At first glance, the volumes appear no different from many other old books. They have attractive leather covers. The edges are covered with gold leaf. Inside, we find neatly printed nineteenth-century poetry. But just beneath the surface, the books have an amazing secret in store: when the covers are opened and the pages fanned out, colorful images magically begin to appear from the edges of the books.
These are what are called fore-edge paintings (sometimes also referred to as "disappearing" or "vanishing" paintings). Although impressive, the concept is actually very simple. To make one, all you have to do is fan out the pages of a book with gilded edges, clamp them in a vice, and then paint an image using watercolors. A tiny sliver of the painting will end up on the extreme margins of each page. When you close the book, the gilded edges will hide the watercolor. Fan out the pages again and each segment will come back together, recreating your painting.
The four books shown here are extra special because they are double fore-edge paintings. This means that after viewing one painting, you can turn the book over and see another. (Each side of each page contains one painting.)
Although these books were printed in 1811, 1854, and 1855, the fore-edge paintings were put on much later. They are thought to have been done in the 1940s by an unknown English artist whom Jeff Weber, author of Annotated Dictionary of Fore-Edge Painting Artists & Binders (2010), refers to as the "American City View Painter."
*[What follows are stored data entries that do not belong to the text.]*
(** * pegen: the C parser generator (c_generator.py, parser_generator.py)

    A shallow embedding of the grammar analysis (left-recursion flags and
    leader choice), of the call-site planner [CCallMakerVisitor] and of the
    emitter [CParserGenerator], with the properties the specification
    states about them. *)

From Stdlib Require Import Ascii String List ZArith Lia Bool.
From stdpp Require Import base gmap strings list pretty sorting.

Local Open Scope Z_scope.
Local Open Scope nat_scope.

(** ** Python strings

    A text is taken as the sequence of its code points, one character
    each; the texts that can be written here are those whose code points
    are below 256.  The character classes are those of Python on that
    range: the classes of the Unicode database for [\w], [str.isalnum],
    [str.strip] and [str.lower], and the explicit range [[a-zA-Z_]] of
    the regular expression. *)

Module Py.

(** The double quote, written by its code. *)
Definition dq : string := String (ascii_of_nat 34) "".
Definition nl : string := String (ascii_of_nat 10) "".

Definition is_upper (c : ascii) : bool :=
  (65 <=? nat_of_ascii c) && (nat_of_ascii c <=? 90).
Definition is_lower (c : ascii) : bool :=
  (97 <=? nat_of_ascii c) && (nat_of_ascii c <=? 122).
Definition is_digit (c : ascii) : bool :=
  (48 <=? nat_of_ascii c) && (nat_of_ascii c <=? 57).
Definition is_underscore (c : ascii) : bool := nat_of_ascii c =? 95.

(** The alphanumeric characters beyond ASCII: the ordinal indicators,
    the superscript digits, the micro sign, the fractions, and the
    letters with diacritics (all of 192-255 but the multiplication and
    the division sign). *)
Definition is_alnum_above_ascii (c : ascii) : bool :=
  let n := nat_of_ascii c in
  (n =? 170) || ((178 <=? n) && (n <=? 179)) || (n =? 181)
  || ((185 <=? n) && (n <=? 186)) || ((188 <=? n) && (n <=? 190))
  || ((192 <=? n) && (n <=? 214)) || ((216 <=? n) && (n <=? 246))
  || ((248 <=? n) && (n <=? 255)).

(** A character of [str.isalnum()]; [\w] of the regular expression, which
    adds the underscore; and [[a-zA-Z_]]. *)
Definition is_alnum (c : ascii) : bool :=
  is_upper c || is_lower c || is_digit c || is_alnum_above_ascii c.
Definition is_word (c : ascii) : bool := is_alnum c || is_underscore c.
Definition is_ident_start (c : ascii) : bool :=
  is_upper c || is_lower c || is_underscore c.

(** The characters that [str.lower()] changes: the capital letters, of
    ASCII and with diacritics; each is 32 below its small letter. *)
Definition has_lower (c : ascii) : bool :=
  let n := nat_of_ascii c in
  is_upper c || ((192 <=? n) && (n <=? 214)) || ((216 <=? n) && (n <=? 222)).

Definition lower_char (c : ascii) : ascii :=
  if has_lower c then ascii_of_nat (nat_of_ascii c + 32) else c.

(** [str.lower()] *)
Fixpoint lower (s : string) : string :=
  match s with
  | EmptyString => EmptyString
  | String c s' => String (lower_char c) (lower s')
  end.

Fixpoint forallb_string (p : ascii -> bool) (s : string) : bool :=
  match s with
  | EmptyString => true
  | String c s' => p c && forallb_string p s'
  end.

(** [str.startswith(pre)] *)
Definition startswith (pre s : string) : bool := String.prefix pre s.

(** [str.endswith(suf)] *)
Definition endswith (suf s : string) : bool :=
  String.prefix (String.rev suf) (String.rev s).

(** [s[-1]], absent on the empty string (IndexError). *)
Fixpoint last_char (s : string) : option ascii :=
  match s with
  | EmptyString => None
  | String c EmptyString => Some c
  | String _ s' => last_char s'
  end.

(** [s[:-1]] *)
Fixpoint drop_last (s : string) : string :=
  match s with
  | EmptyString => EmptyString
  | String _ EmptyString => EmptyString
  | String c s' => String c (drop_last s')
  end.

(** [s[n:]] *)
Fixpoint drop (n : nat) (s : string) : string :=
  match n, s with
  | O, _ => s
  | S _, EmptyString => EmptyString
  | S n', String _ s' => drop n' s'
  end.

(** [s.split(c, 1)]: the text before the first [c] and the text after it;
    [None] when [c] does not occur (the split then has one element). *)
Fixpoint split1 (c : ascii) (s : string) : option (string * string) :=
  match s with
  | EmptyString => None
  | String a s' =>
      if Ascii.eqb a c then Some (EmptyString, s')
      else match split1 c s' with
           | Some (l, r) => Some (String a l, r)
           | None => None
           end
  end.

(** Whitespace in the sense of [str.strip()] and [str.isspace()]: the
    ASCII controls 9-13 and 28-31, the space, the next-line control (133)
    and the no-break space (160). *)
Definition is_space (c : ascii) : bool :=
  let n := nat_of_ascii c in
  ((9 <=? n) && (n <=? 13)) || ((28 <=? n) && (n <=? 32)) || (n =? 133) || (n =? 160).

Fixpoint lstrip (s : string) : string :=
  match s with
  | EmptyString => EmptyString
  | String c s' => if is_space c then lstrip s' else s
  end.

(** [str.strip()] *)
Definition strip (s : string) : string :=
  String.rev (lstrip (String.rev (lstrip s))).

(** [str.isalnum()]: not empty, and every character alphanumeric. *)
Definition isalnum (s : string) : bool :=
  match s with
  | EmptyString => false
  | _ => forallb_string is_alnum s
  end.

(** [sep.join(l)] *)
Definition join (sep : string) (l : list string) : string := String.concat sep l.

(** [re.match(r'[a-zA-Z_]\w*\Z', val)] *)
Definition is_identifier (val : string) : bool :=
  match val with
  | EmptyString => false
  | String c rest => is_ident_start c && forallb_string is_word rest
  end.

(** [s * n] *)
Fixpoint repeat_string (s : string) (n : nat) : string :=
  match n with
  | O => EmptyString
  | S n' => s +:+ repeat_string s n'
  end.

(** [str(n)] of an integer. *)
Definition str_nat (n : nat) : string := pretty n.
Definition str_Z (z : Z) : string := pretty z.

(** [repr(s)] of a string without quotes or escapes. *)
Definition repr_str (s : string) : string := "'" +:+ s +:+ "'".

(** Truth value of an optional string: [None] and [''] are false. *)
Definition truthy (o : option string) : bool :=
  match o with
  | Some (String _ _) => true
  | _ => false
  end.

(** The exceptions the generator can raise.  [OutOfFuel] is no Python
    exception: it marks that the bound this model puts on a [while] loop
    was reached. *)
Inductive exn : Type :=
| AssertionError (msg : string)
| ValueError (msg : string)
| IndexError
| KeyError (key : string)
| SyntaxError
| OutOfFuel.

End Py.

Import Py.

(** ** Ordered dictionaries

    A Python [dict] keeps insertion order; [d[k] = v] replaces in place or
    appends. *)

Module Dict.

Section Dict.
Context {V : Type}.

Fixpoint get (k : string) (d : list (string * V)) : option V :=
  match d with
  | [] => None
  | (k', v) :: d' => if String.eqb k k' then Some v else get k d'
  end.

Fixpoint set (k : string) (v : V) (d : list (string * V)) : list (string * V) :=
  match d with
  | [] => [(k, v)]
  | (k', v') :: d' =>
      if String.eqb k k' then (k', v) :: d' else (k', v') :: set k v d'
  end.

Fixpoint del (k : string) (d : list (string * V)) : list (string * V) :=
  match d with
  | [] => []
  | (k', v') :: d' => if String.eqb k k' then d' else (k', v') :: del k d'
  end.

Definition keys (d : list (string * V)) : list string := map fst d.

End Dict.
End Dict.

(** ** The grammar IR

    Modelled from the spec: the node classes of pegen.grammar (section 3,
    Data model), those the planner has a method for.  The planner defines
    no method for a separate cut node; the commit marker it knows is the
    token class [CUT], a [NameLeaf].  Nodes that the planner keys its
    cache on carry [uid], the identity of the Python object: [inl n] for
    an object the front end built, [inr n] for the right-hand side that
    the [n]-th helper allocation builds. *)

Abbreviation oid := (nat + nat)%type.

Inductive Item : Type :=
| NameLeaf (value : string)
| StringLeaf (value : string)
| Opt (node : Item)
| Repeat0 (uid : oid) (node : Item)
| Repeat1 (uid : oid) (node : Item)
| Group (rhs : Rhs)
| PositiveLookahead (node : Item)
| NegativeLookahead (node : Item)
with Rhs : Type :=
| mkRhs (uid : oid) (alts : list Alt)
with Alt : Type :=
| mkAlt (items : list NamedItem) (action : option string)
with NamedItem : Type :=
| mkNamedItem (name : option string) (item : Item).

Definition rhs_alts (r : Rhs) : list Alt := match r with mkRhs _ a => a end.
Definition alt_items (a : Alt) : list NamedItem := match a with mkAlt i _ => i end.
Definition alt_action (a : Alt) : option string := match a with mkAlt _ x => x end.
Definition ni_name (n : NamedItem) : option string :=
  match n with mkNamedItem x _ => x end.
Definition ni_item (n : NamedItem) : Item := match n with mkNamedItem _ i => i end.

Record Rule : Type := mkRule {
  rule_name : string;
  rule_type : option string;
  rule_rhs : Rhs;
  nullable : bool;
  left_recursive : bool;
  leader : bool
}.

(** [Rule(name, type, rhs)]: the analyses' flags start false. *)
Definition new_Rule (name : string) (type : option string) (rhs : Rhs) : Rule :=
  mkRule name type rhs false false false.

Definition set_left_recursive (r : Rule) : Rule :=
  mkRule (rule_name r) (rule_type r) (rule_rhs r) (nullable r) true (leader r).
Definition set_leader (r : Rule) : Rule :=
  mkRule (rule_name r) (rule_type r) (rule_rhs r) (nullable r) (left_recursive r) true.

(** Modelled from the spec: [Rule.is_loop] of pegen.grammar, true iff the
    rule's name begins with the reserved loop prefix. *)
Definition is_loop (r : Rule) : bool := startswith "_loop" (rule_name r).

(** ** What the generator imports from modules that are not modelled here

    [pegen.grammar] gives the printed form of rules and alternatives and
    [Rule.flatten]; [ast.literal_eval] unquotes a string leaf ([None]: it
    raises); [pegen.tokenizer.exact_token_types] is the punctuation table. *)

Record Env : Type := mkEnv {
  str_Rule : Rule -> string;
  str_Alt : Alt -> string;
  flatten : Rule -> Rhs;
  literal_eval : string -> option string;
  exact_token_types : gmap string Z
}.

(** ** The generator object

    [todo], [counter], [level] and [file] are the fields of
    [ParserGenerator]; [cache] is the planner's; [varname_counter] is
    [CParserGenerator._varname_counter].  [file] holds the text of one
    [print] call per entry. *)

Definition plan : Type := option string * string.

Record Gen : Type := mkGen {
  todo : list (string * Rule);
  counter : nat;
  cache : gmap oid plan;
  varname_counter : nat;
  level : nat;
  file : list string
}.

Definition with_todo (f : list (string * Rule) -> list (string * Rule)) (g : Gen) : Gen :=
  mkGen (f (todo g)) (counter g) (cache g) (varname_counter g) (level g) (file g).
Definition with_counter (n : nat) (g : Gen) : Gen :=
  mkGen (todo g) n (cache g) (varname_counter g) (level g) (file g).
Definition with_cache (c : gmap oid plan) (g : Gen) : Gen :=
  mkGen (todo g) (counter g) c (varname_counter g) (level g) (file g).
Definition with_varname_counter (n : nat) (g : Gen) : Gen :=
  mkGen (todo g) (counter g) (cache g) n (level g) (file g).
Definition with_level (n : nat) (g : Gen) : Gen :=
  mkGen (todo g) (counter g) (cache g) (varname_counter g) n (file g).
Definition with_file (f : list string) (g : Gen) : Gen :=
  mkGen (todo g) (counter g) (cache g) (varname_counter g) (level g) f.

(** ** Computations on the generator: state that survives an exception *)

Definition M (A : Type) : Type := Gen -> (exn + A) * Gen.

Definition ret {A} (a : A) : M A := fun g => (inr a, g).
Definition raise {A} (e : exn) : M A := fun g => (inl e, g).
Definition bind {A B} (m : M A) (k : A -> M B) : M B :=
  fun g => match m g with
           | (inl e, g') => (inl e, g')
           | (inr a, g') => k a g'
           end.

Notation "x <- c1 ;; c2" := (bind c1 (fun x => c2))
  (at level 100, c1 at level 99, c2 at level 200, only parsing).
Notation "c1 ;; c2" := (bind c1 (fun _ => c2))
  (at level 100, c2 at level 200, only parsing, right associativity).

Definition gets {A} (f : Gen -> A) : M A := fun g => (inr (f g), g).
Definition modify (f : Gen -> Gen) : M unit := fun g => (inr tt, f g).

(** [for x in l: body(x)], threading an accumulator. *)
Fixpoint foldM {A B} (f : B -> A -> M B) (l : list A) (b : B) : M B :=
  match l with
  | [] => ret b
  | x :: l' => b' <- f b x ;; foldM f l' b'
  end.

Definition forM_ {A} (f : A -> M unit) (l : list A) : M unit :=
  foldM (fun _ x => f x) l tt.

(** ** ParserGenerator: printing, indentation, fresh helper rules *)

(** [print(text)] and [print()]. *)
Definition print (text : string) : M unit :=
  modify (fun g => with_file (file g ++ [repeat_string "    " (level g) +:+ text]) g).
Definition print_empty : M unit :=
  modify (fun g => with_file (file g ++ [""]) g).

(** [with self.indent(): body]; the level is restored on an exception too. *)
Definition indent {A} (body : M A) : M A :=
  fun g => match body (with_level (S (level g)) g) with
           | (r, g') => (r, with_level (pred (level g')) g')
           end.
Sir Walter Scott's The Vision of Don Roderick (1811) contains fore-edge paintings showing New Orleans in the mid nineteenth century and a crevasse in a levee along the Misssissippi River. In Thomas Moore's Lallah Rookh (1818), we find views of a cotton shute and a cotton steamer being loaded. Another edition of Lallah Rookh (1854) shows an Indian burial ground and a market garden on the Mississippi. Finally, the library's copy of Thomas Moore's Songs, Ballads, and Sacred Songs (1855) depicts the southwest pass of the Mississippi River delta and moss gatherers in a Louisiana swamp.
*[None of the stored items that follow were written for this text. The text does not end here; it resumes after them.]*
(** * GameplayReplication: replication graph routing and rewind history

    A shallow embedding of the decision logic of
    [Source/GameplayReplication/Private/GameplayReplicationGraph.cpp]
    (class routing, streaming-level gated always-relevant lists, the player
    state frequency limiter) and of [URewindableComponent] (the per-actor
    frame history with time-indexed lookup).

    Conventions.
    - Pointers that the code tests against [nullptr] are [option]s.
    - Operations that can dereference a null pointer, fail an engine [check]
      or divide by zero return a [result]; everything else is a total
      function.
    - World times are IEEE 754 binary64 values and the [float] locals and
      members are binary32 values, both as the Standard Library's
      [SpecFloat] specifies them: operations round to nearest even, a
      conversion from [double] to [float] rounds, and infinities, NaN and
      signed zeros are values like the others.  Box coordinates, which the
      code only copies and hands to the engine, are rationals.
    - Engine containers ([TArray], [TMap], [TDoubleLinkedList],
      [FActorRepListRefView]) are lists and finite maps.  Other engine
      functions whose bodies are not part of this plugin are Section
      variables.
    - The server build is modelled ([WITH_SERVER_CODE]); [UE_CLOG] display
      lines are left out, [Warning] lines are kept where a result is logged. *)

From Stdlib Require Import QArith Lqa ZArith List Bool Lia Sorted Permutation SpecFloat.
From stdpp Require Import base option list gmap strings.
Import ListNotations.

(** ** Outcomes of operations that may stop the process *)

Inductive fault : Type :=
| NullDereference   (* a member access through a null pointer *)
| CheckFailed       (* an engine [check]/[FindChecked] assertion *)
| DivideByZero.     (* integer [%] with a zero divisor *)

Inductive result (A : Type) : Type :=
| Ok (a : A)
| Crash (f : fault).

Arguments Ok {A} a.
Arguments Crash {A} f.

Definition bind {A B : Type} (r : result A) (k : A -> result B) : result B :=
  match r with
  | Ok a => k a
  | Crash f => Crash f
  end.

Notation "'let*' x := r 'in' k" := (bind r (fun x => k))
  (at level 10, x name, r at level 100, k at level 200).

Definition returns {A : Type} (r : result A) : Prop :=
  match r with Ok _ => True | Crash _ => False end.

(** ** The tick counter *)

(** [ReplicationFrameNum] is a [uint32]: it wraps around. *)
Definition uint32_modulus : Z := 2 ^ 32.

Definition to_uint32 (z : Z) : Z := (z mod uint32_modulus)%Z.

Definition next_frame (ReplicationFrameNum : Z) : Z :=
  to_uint32 (ReplicationFrameNum + 1).

(** ** Warnings written to [LogGameRepGraph] *)

Inductive LogLine : Type :=
| Warning_AlwaysRelevantInSpatializedNode (Class : string)
| Warning_NotFoundInStreamingLevelList (Actor : nat) (LevelName : string)
| Warning_EmptyRepList.

(** ** URewindableComponent *)

Module Rewind.

Local Open Scope Q_scope.

(** *** Floating point *)

(** [double] is binary64 and [float] is binary32; a value of either type is
    a [spec_float]. *)
Abbreviation double := spec_float (only parsing).
Abbreviation float := spec_float (only parsing).

Definition Double_zero : double := S754_zero false.
Definition Double_one : double := SFone 53 1024.
Definition Float_zero : float := S754_zero false.
Definition Float_one : float := SFone 24 128.

(** [x - y] and [x / y] on [double] operands. *)
Definition Double_sub (x y : double) : double := SFsub 53 1024 x y.
Definition Double_div (x y : double) : double := SFdiv 53 1024 x y.

(** The conversion of a [double] to [float], as in [const float f = d;]:
    the nearest binary32 value, ties to even, infinity beyond the range. *)
Definition to_float (x : double) : float :=
  match x with
  | S754_finite s m e => binary_round 24 128 s m e
  | _ => x
  end.

(** The promotion of a [float] operand to [double]; it is exact. *)
Definition to_double (x : float) : double :=
  match x with
  | S754_finite s m e => binary_round 53 1024 s m e
  | _ => x
  end.

(** [x > y]. *)
Definition SFgtb (x y : spec_float) : bool := SFltb y x.

(** The value of an integer in a format. *)
Definition SF_of_Z (prec emax : Z) (z : Z) : spec_float :=
  binary_normalize prec emax z 0 false.

(** The [double] a decimal literal denotes: the quotient of numerator and
    denominator, correctly rounded. *)
Definition double_of (q : Q) : double :=
  SFdiv 53 1024 (SF_of_Z 53 1024 (Qnum q)) (SF_of_Z 53 1024 (Zpos (Qden q))).

(** The [float] a decimal literal with suffix [f] denotes. *)
Definition float_of (q : Q) : float :=
  SFdiv 24 128 (SF_of_Z 24 128 (Qnum q)) (SF_of_Z 24 128 (Zpos (Qden q))).

(** The rational a finite value stands for (0 for the others). *)
Definition SF2Q (x : spec_float) : Q :=
  match x with
  | S754_finite s m e => inject_Z (cond_Zopp s (Zpos m)) * Qpower 2 e
  | _ => 0
  end.

Definition Qgt_bool (x y : Q) : bool := negb (Qle_bool x y).

(** *** The component *)

Record FVector : Type := { VecX : Q; VecY : Q; VecZ : Q }.

Definition FVector_Zero : FVector := {| VecX := 0; VecY := 0; VecZ := 0 |}.

Record FBox : Type := { Min : FVector; Max : FVector; IsValid : bool }.

(** [FBox(ForceInit)]: both corners zeroed, validity flag cleared. *)
Definition FBox_ForceInit : FBox :=
  {| Min := FVector_Zero; Max := FVector_Zero; IsValid := false |}.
Artists and bookbinders have been decorating the edges of books since medieval times. The first vanishing fore-edge paintings were made in England in the late eighteenth century, and the art is still alive and well today. It is known to have been practiced in Louisiana by James Rolando (1909-1984), an Italian-born Salesian brother who came to New Orleans in 1933 and taught art and bookbinding at the Hope Haven orphanage and Archbishop Shaw High School. Special Collections owns a copy of one of his bindings (A Doctor at Calvary, Cohn Collection), but we have not yet been able to determine the whereabouts of any of his fore-edge paintings. If you know where to find one, please contact us at special@lsu.edu.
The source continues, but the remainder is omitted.